Comparing the Topological and Electrical Structure of the North American Electric Power Infrastructure

The topological (graph) structure of complex networks often provides valuable information about the performance and vulnerability of the network. However, there are multiple ways to represent a given network as a graph. Electric power transmission and distribution networks have a topological structure that is straightforward to represent and analyze as a graph. However, simple graph models neglect the comprehensive connections between components that result from Ohm’s and Kirchhoff’s laws. This paper describes the structure of the three North American electric power interconnections, from the perspective of both topological and electrical connectivity. We compare the simple topology of these networks with that of random (Erdos and Renyi, 1959), preferential-attachment (Barabasi and Albert, 1999) and small-world (Watts and Strogatz, 1998) networks of equivalent sizes and find that power grids differ substantially from these abstract models in degree distribution, clustering, diameter and assortativity, and thus conclude that these topological forms may be misleading as models of power systems. To study the electrical connectivity of power systems, we propose a new method for representing electrical structure using electrical distances rather than geographic connections. Comparisons of these two representations of the North American power networks reveal notable differences between the electrical and topological structure of electric power networks.

💡 Research Summary

The paper investigates both the topological (graph‑theoretic) and electrical structures of the three major North American power interconnections – Eastern (EI), Western (WI) and Texas (TI). While power transmission and distribution networks can be represented as simple undirected, unweighted graphs, such representations ignore the physical laws (Ohm’s and Kirchhoff’s) that govern power flows. To address this gap, the authors first construct large‑scale topological models of the grids: the IEEE‑300 test case (300 nodes, 409 edges) and detailed models of EI (41,228 nodes, 52,075 edges), WI (11,432 nodes, 13,734 edges) and TI (4,513 nodes, 5,532 edges). All buses—generators, loads, and pass‑through nodes—are treated equally, and parallel lines are collapsed into single edges, yielding average degrees close to 2.5 for all three interconnections.

For comparison, synthetic networks of equivalent size and edge count are generated using three classic random‑graph families: Erdős‑Rényi (random), Watts‑Strogatz (small‑world) and Barabási‑Albert (preferential‑attachment/scale‑free). The authors then evaluate a suite of standard graph metrics: degree distribution, clustering coefficient (C), characteristic path length (L), network diameter (d_max), and degree assortativity (r).

Statistical testing (Kolmogorov‑Smirnov) shows that the degree distributions of the real power grids are best described by exponential (Weibull) tails rather than power‑law (scale‑free) behavior. The estimated power‑law exponent α is ≈3.5 for most cases, but the hypothesis that the grids follow a true power‑law is rejected at the 0.001 level for all but the IEEE‑300 vs. random graph comparison. Maximum node degree in the real grids never exceeds 30, indicating the absence of the ultra‑high‑degree hubs typical of scale‑free networks.

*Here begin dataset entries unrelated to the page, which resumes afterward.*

Lemma subject_loop_counts dest tp path ow df template_obj ocol project subjects :
  path ≠ EmptyString →
  ∀ cnt pf w cnt' b w',
    fold_m subjects (cnt, pf) (λ '(error_count, project_files) subject,
      subj_error_count ← _export_subject dest tp (Some path) ow df template_obj
                           ocol (Some (sub_container subject)) project subject
                           project_files;
      mret (error_count + subj_error_count, false)) w = (Ok (cnt', b), w') →
    ∃ rows, report_at path w' = report_at path w ++ rows
            ∧ cnt' = cnt + count_errors rows.
Proof.
  intros Hpath. induction subjects as [|s subjects IH];
    intros cnt pf w cnt' b w'; cbn [fold_m].
  - intros [= <- <- <-]. exists []. rewrite app_nil_r. split; [done|].
    unfold count_errors. simpl. lia.
  - intros Hrun.
    apply bind_inv in Hrun as [([c1 x1] & w1 & Hbody & Hrun)|(e & _ & [=])].
    apply bind_inv in Hbody as [(n & w2 & Hsub & Hbody)|(e & _ & [=])].
    injection Hbody as <- <- <-.
    apply _export_subject_counts in Hsub as (rows1 & Hrep1 & ->); [|done].
    apply IH in Hrun as (rows2 & Hrep2 & ->).
    exists (rows1 ++ rows2). rewrite Hrep2, Hrep1, count_errors_app, app_assoc.
    split; [done|lia].
Qed.

(** X10. When [export_container] returns, with a path for the report, what
    it returns is the number of rows in error among the rows that the run
    has put at the end of the report file. *)
Theorem export_container_counts_report container dest tp path ow subject_csv
    ncol ocol w n w' :
  path ≠ EmptyString →
  export_container container dest tp (Some path) ow subject_csv ncol ocol w
  = (Ok n, w') →
  ∃ rows, report_at path w' = report_at path w ++ rows ∧ n = count_errors rows.
Proof.
  intros Hpath. unfold export_container. intros Hrun.
  apply bind_inv in Hrun as [(template & w1 & Hload & Hrun)|(e & _ & [=])].
  apply load_template_file_reports in Hload.
  apply bind_inv in Hrun as [(h & w2 & Hh & Hrun)|(e & _ & [=])].
  apply in_heap_reports in Hh.
  apply bind_inv in Hrun as [(df & w3 & Hdf & Hrun)|(e & _ & [=])].
  assert (w_reports w3 = w_reports w2) as Hr3.
  { destruct (given subject_csv); [|by injection Hdf as _ <-].
    destruct (truthy h template); by injection Hdf as _ <-. }
  assert (report_at path w3 = report_at path w) as Hsame.
  { unfold report_at. unfold reports_kept in *. congruence. }
  rewrite <- Hsame. clear Hsame Hload Hh Hdf Hr3.
  destruct (negb _); [done|].
  destruct container as [p|project s|s|t].
  - apply bind_inv in Hrun as [([c b] & w4 & Hloop & Hrun)|(e & _ & [=])].
    injection Hrun as <- <-.
    apply subject_loop_counts in Hloop as (rows & Hrep & ->); [|done].
    by exists rows.
  - by apply _export_subject_counts in Hrun.
  - apply bind_inv in Hrun as [([tp' msg] & w4 & Htemplate & Hrun)|(e & _ & [=])].
    assert (w_reports w4 = w_reports w3) as Hr4.
    { unfold with_temp_dir in Htemplate.
      destruct df as [table|].
      - match type of Htemplate with (let '(_, _) := ?b in _) = _ =>
          destruct b as [r0 w5] eqn:Hbody end.
        injection Htemplate as -> <-. cbn.
        apply bind_inv in Hbody as [([p m] & w6 & Ht & Hret)|(e & _ & [=])].
        injection Hret as _ _ <-. unfold _get_subject_template in Ht.
        destruct (get_updated_template _ _ _ _ _); [by injection Ht as _ _ <-|done].
      - by injection Htemplate as _ _ <-. }
    apply bind_inv in Hrun as [(m & w5 & Hmsg & Hrun)|(e & _ & [=])].
    destruct msg as [m0|]; [|done]. injection Hmsg as <- <-.
    apply _export_session_report in Hrun as (rows & _ & Hrep & ->); [|done].
    exists rows. split; [|done]. rewrite Hrep. unfold report_at. by rewrite Hr4.
  - injection Hrun as <- <-. exists []. by rewrite app_nil_r.
Qed.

Clustering coefficients are extremely low (C≈0.000–0.008) for the interconnections, far below the values observed in small‑world networks (C≈0.1–0.3). Average path lengths and diameters are intermediate: larger than random graphs but far smaller than regular lattices, confirming that power grids are neither purely random nor regular. Assortativity values hover around zero, with slight negative tendencies in the synthetic graphs and slight positive tendencies in the real grids, suggesting only weak degree‑degree correlation.

Recognizing that topological metrics alone cannot capture the physics of power flow, the authors introduce an “electrical distance” based on the linearized DC power‑flow model. This distance matrix reflects the effective impedance between any pair of buses, incorporating both Ohm’s law and Kirchhoff’s current law. By constructing a graph where edge weights are derived from these electrical distances, the authors reveal a structure that can differ dramatically from the pure topological graph. For instance, two buses that are topologically adjacent may be electrically distant (high impedance), while geographically remote buses can be electrically close (low impedance) due to parallel paths and network redundancy.

The comparative analysis demonstrates that the three North American interconnections deviate substantially from the canonical random, small‑world, and scale‑free models in all examined metrics. Moreover, the electrical‑distance representation uncovers hidden connectivity patterns that are invisible to a purely topological view, implying that vulnerability assessments based solely on graph attacks may be misleading.

In conclusion, the study argues that power‑grid modeling must go beyond simple unweighted graphs. Incorporating electrical distances yields a more faithful representation of the network’s functional connectivity, which is essential for accurate reliability analysis, cascade‑failure modeling, and control‑strategy design. The authors suggest that future work should develop hybrid models that blend topological and electrical information, and apply them to tasks such as optimal islanding, resilience planning, and real‑time operation of large‑scale power systems.